The simulation of critical and subcritical crack propagation in heterogeneous materials is not a simple
problem in computational mechanics. These topics can be studied with different theoretical tools. In the crack
propagation problem it is necessary to lead on the interface between the continuum and the discontinuity, and
this region has different characteristics when we change the scale level point of view. In this context, this work
applies a version of the lattice discrete element method (LDEM) in the study of such matters. This approach lets
us to discretize the continuum with a regular tridimensional truss where the elements have an equivalent stiffness
consistent with the material one wishes to model. The masses are lumped in the nodes and an uni-axial bilinear
relation, inspired in the Hilleborg constitutive law, is assumed for the elements. The random characteristics of the
material are introduced in the model considering the material toughness as a random field with defined statistical
properties. It is important to highlight that the energy balance consistence is maintained during all the process.

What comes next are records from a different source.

(* ===== verification/Concrete.v ===== *)
(** * Concrete instances of the library interfaces

    The simplest implementations of the classes of [StableLib.v], with their
    laws: a memory is the number of items it can hold, a vector a list, an
    ordered map a [gmap], an LRU map a recency list.  They show that the laws
    are satisfiable and let the witnesses of the development evaluate. *)

From S2P Require Import Prelude StableLib.
Local Open Scope Z_scope.

Section vec_log_cell.
Context {T : Type}.

(** A vector: the capacity of its memory, and its items. *)
#[export] Instance list_vec : VecLib T nat := {|
  dvec := nat * list T;
  grow_failed := unit;
  dvec_init m := Ok (m, []);
  dvec_new m := Ok (m, []);
  dvec_into_memory v := v.1;
  dvec_iter v := v.2;
  dvec_is_empty v := zlength v.2 =? 0;
  dvec_len v := zlength v.2;
  dvec_get v i := zlookup v.2 i;
  dvec_set v i x :=
    if zlength v.2 <=? i then Panic else Ret (v.1, <[Z.to_nat i := x]> v.2);
  dvec_push v x :=
    if decide (length v.2 < v.1)%nat then Ret (Ok tt, (v.1, v.2 ++ [x]))
    else Ret (Err tt, v);
  dvec_pop v := (last v.2, (v.1, take (length v.2 - 1) v.2));
|}.

#[export] Instance list_vec_laws : VecLaws T nat.
Proof.
  refine {| dvec_fits n (v : @dvec T nat _) := (n <= v.1)%nat;
            dmem_fits n m := (n <= m)%nat; dmem_fresh _ := True;
            dvec_storable _ := True |};
    cbn; intros; try done.
  - by eexists.
  - by eexists.
  - case_bools; [lia|]. by eexists.
  - by case_bools; [|lia].
  - rewrite decide_True by lia. by eexists.
Defined.

#[export] Instance value_cell : CellLib T unit := {|
  dcell := T;
  dcell_init _ v := Ok v;
  dcell_get c := c;
  dcell_set _ v := (Ok tt, v);
|}.

#[export] Instance value_cell_laws : CellLaws T unit.
Proof.
  refine {| dcell_accepts _ _ := True; dcell_mem_fresh _ := True;
            dcell_mem_accepts _ _ := True |}; try done.
  intros. by eexists.
Defined.

#[export] Instance list_log : LogLib T unit := {|
  dlog := list T;
  dlog_InitError := unit;
  dlog_WriteError := unit;
  dlog_init _ _ := Ok [];
  dlog_new _ _ := [];
  dlog_into_memories _ := (tt, tt);
  dlog_iter l := l;
  dlog_get l i := zlookup l i;
  dlog_append l x := (Ok (zlength l), l ++ [x]);
  dlog_len l := zlength l;
|}.

#[export] Instance list_log_laws : LogLaws T unit.
Proof. split; cbn; naive_solver. Defined.
End vec_log_cell.

Section btree.
Context {K V : Type} `{Countable K, OrdKey K}.

#[export] Instance gmap_btree : BTreeLib K V unit := {|
  dbtree := gmap K V;
  dbtree_init _ := ∅;
  dbtree_iter := sorted_entries;
  dbtree_get m k := m !! k;
  dbtree_insert m k v := (m !! k, <[k := v]> m);
  dbtree_remove m k := (m !! k, delete k m);
  dbtree_len m := Z.of_nat (size m);
  dbtree_is_empty m := Z.of_nat (size m) =? 0;
  dbtree_clear_new _ := ∅;
  dbtree_contains_key m k := bool_decide (is_Some (m !! k));
  dbtree_first_key_value m := head (sorted_entries m);
  dbtree_last_key_value m := last (sorted_entries m);
  dbtree_pop_first m :=
    (head (sorted_entries m),
     match head (sorted_entries m) with Some (k, _) => delete k m | None => m end);
  dbtree_pop_last m :=
    (last (sorted_entries m),
     match last (sorted_entries m) with Some (k, _) => delete k m | None => m end);
  dbtree_range m lo hi :=
    filter (fun kv => above lo kv.1 && below hi kv.1) (sorted_entries m);
  dbtree_iter_upper_bound m k := entries_from_upper_bound K V k (sorted_entries m);
|}.

#[export] Instance gmap_btree_laws : BTreeLaws K V unit.
Proof. by refine {| dbtree_view (b : @dbtree K V unit _) := b |}. Defined.

(** An LRU map: its maximal length and its entries, most recent first. *)
Definition lru_touch (k : K) (es : list (K * V)) : list (K * V) :=
  filter (fun kv => kv.1 <> k) es.

Definition lru_entries (c : Z * list (K * V)) : list (K * V) :=
  take (Z.to_nat c.1) c.2.

Definition lru_view (c : Z * list (K * V)) : gmap K V := list_to_map (lru_entries c).

#[export] Instance list_lru : LruLib K V := {|
  dlru := Z * list (K * V);
  dlru_new cap := (cap, []);
  dlru_len c := Z.of_nat (size (lru_view c));
  dlru_is_empty c := Z.of_nat (size (lru_view c)) =? 0;
  dlru_get c k :=
    match lru_view c !! k with
    | Some v => (Some v, (c.1, (k, v) :: lru_touch k (lru_entries c)))
    | None => (None, c)
    end;
  dlru_insert c k v := (c.1, (k, v) :: lru_touch k (lru_entries c));
  dlru_remove c k := (lru_view c !! k, (c.1, lru_touch k (lru_entries c)));
  dlru_clear c := (c.1, []);
|}.

Lemma lru_touch_lookup k es k' :
  (list_to_map (lru_touch k es) : gmap K V) !! k' =
    if decide (k' = k) then None else (list_to_map es : gmap K V) !! k'.
Proof.
  unfold lru_touch. induction es as [|[k0 v0] es IH].
  { cbn. rewrite lookup_empty. by case_decide. }
  destruct (decide (k0 = k)) as [->|Hk].
  - rewrite filter_cons_False by (cbn; tauto). rewrite IH, list_to_map_cons.
    case_decide; [done|]. by rewrite lookup_insert_ne.
  - rewrite filter_cons_True by done. rewrite !list_to_map_cons.
    destruct (decide (k' = k0)) as [->|].
    + rewrite !lookup_insert_eq. by rewrite decide_False.
    + by rewrite !lookup_insert_ne.
Qed.

Lemma take_list_to_map_subseteq n (es : list (K * V)) :
  (list_to_map (take n es) : gmap K V) ⊆ list_to_map es.
Proof.
  apply map_subseteq_spec. intros k v. revert n.
  induction es as [|[k0 v0] es IH]; intros [|n]; try done.
  rewrite firstn_cons, !list_to_map_cons.
  destruct (decide (k = k0)) as [->|].
  - by rewrite !lookup_insert_eq.
  - rewrite !lookup_insert_ne by done. apply IH.
Qed.

Lemma lru_touch_length k es v :
  (list_to_map es : gmap K V) !! k = Some v -> (length (lru_touch k es) < length es)%nat.
Proof.
  intros Hk. apply length_filter_lt with (k, v); [|cbn; tauto].
  by apply elem_of_list_to_map_2.
Qed.

Lemma lru_view_push cap k v es :
  lru_view (cap, (k, v) :: lru_touch k es) ⊆ <[k := v]> (list_to_map es).
Proof.
  unfold lru_view, lru_entries. cbn.
  etrans; [apply take_list_to_map_subseteq|]. rewrite list_to_map_cons.
  apply map_subseteq_spec. intros k' v' Hk'.
  destruct (decide (k' = k)) as [->|].
  - by rewrite lookup_insert_eq in *.
  - rewrite lookup_insert_ne in * by done.
    rewrite lru_touch_lookup, decide_False in Hk' by done. done.
Qed.

Lemma lru_view_touched cap k v es :
  (list_to_map es : gmap K V) !! k = Some v -> (length es <= Z.to_nat cap)%nat ->
  lru_view (cap, (k, v) :: lru_touch k es) = list_to_map es.
Proof.
  intros Hk Hlen. unfold lru_view, lru_entries. cbn.
  pose proof (lru_touch_length _ _ _ Hk).
  rewrite take_ge by (cbn; lia). rewrite list_to_map_cons. apply map_eq. intros k'.
  destruct (decide (k' = k)) as [->|].
  - by rewrite lookup_insert_eq.
  - rewrite lookup_insert_ne by done. by rewrite lru_touch_lookup, decide_False.
Qed.

Lemma list_to_map_size_le (es : list (K * V)) :
  (size (list_to_map es : gmap K V) <= length es)%nat.
Proof.
  induction es as [|[k v] es IH]; [by cbn; rewrite map_size_empty|].
  rewrite list_to_map_cons. cbn [length].
  rewrite map_size_insert. destruct (_ !! k); cbn; lia.
Qed.

#[export] Instance list_lru_laws : LruLaws K V.
Proof.
  refine {| dlru_view (c : @dlru K V _) := lru_view c;
            dlru_cap (c : @dlru K V _) := c.1 |}; cbn.
  - intros. split; [|done]. unfold lru_view, lru_entries. cbn. by rewrite take_nil.
  - done.
  - done.
  - intros [cap es] k. destruct (lru_view (cap, es) !! k) as [v|] eqn:Hk; [|done].
    split_and!; [done| |done]. apply lru_view_touched; [done|].
    unfold lru_entries. rewrite length_take. cbn. lia.
  - intros [cap es] k v. split; [|done]. apply lru_view_push.
  - intros [cap es] k. split_and!; [done| |done]. unfold lru_view at 1, lru_entries. cbn.
    rewrite take_ge.
    + apply map_eq. intros k'. rewrite lru_touch_lookup. case_decide as Hk.
      * subst. by rewrite lookup_delete_eq.
      * by rewrite lookup_delete_ne.
    + unfold lru_touch. etrans; [apply length_filter|].
      unfold lru_entries. rewrite length_take. cbn. lia.
  - intros. split; [|done]. unfold lru_view, lru_entries. cbn. by rewrite take_nil.
  - intros [cap es] Hcap. cbn in *. unfold lru_view, lru_entries. cbn.
    etrans; [apply inj_le, list_to_map_size_le|].
    rewrite length_take. lia.
Defined.
End btree.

The spatial discretization lets us arrive to a motion equation that can be solved using an explicit scheme of
integration on time. Two examples are shown in the present paper; one of them illustrates the possibilities of this
method in simulating critical crack propagation in a solid mechanics problem: a simple geometry of grade material.
In the second example, a simulation of subcritical crack growth is presented, when a pre-fissured quasi-brittle
body is submitted to cyclic loading. In this second example, a strategy to measure crack advance in the model is
proposed. Finally, obtained results and the performance of the model are discussed.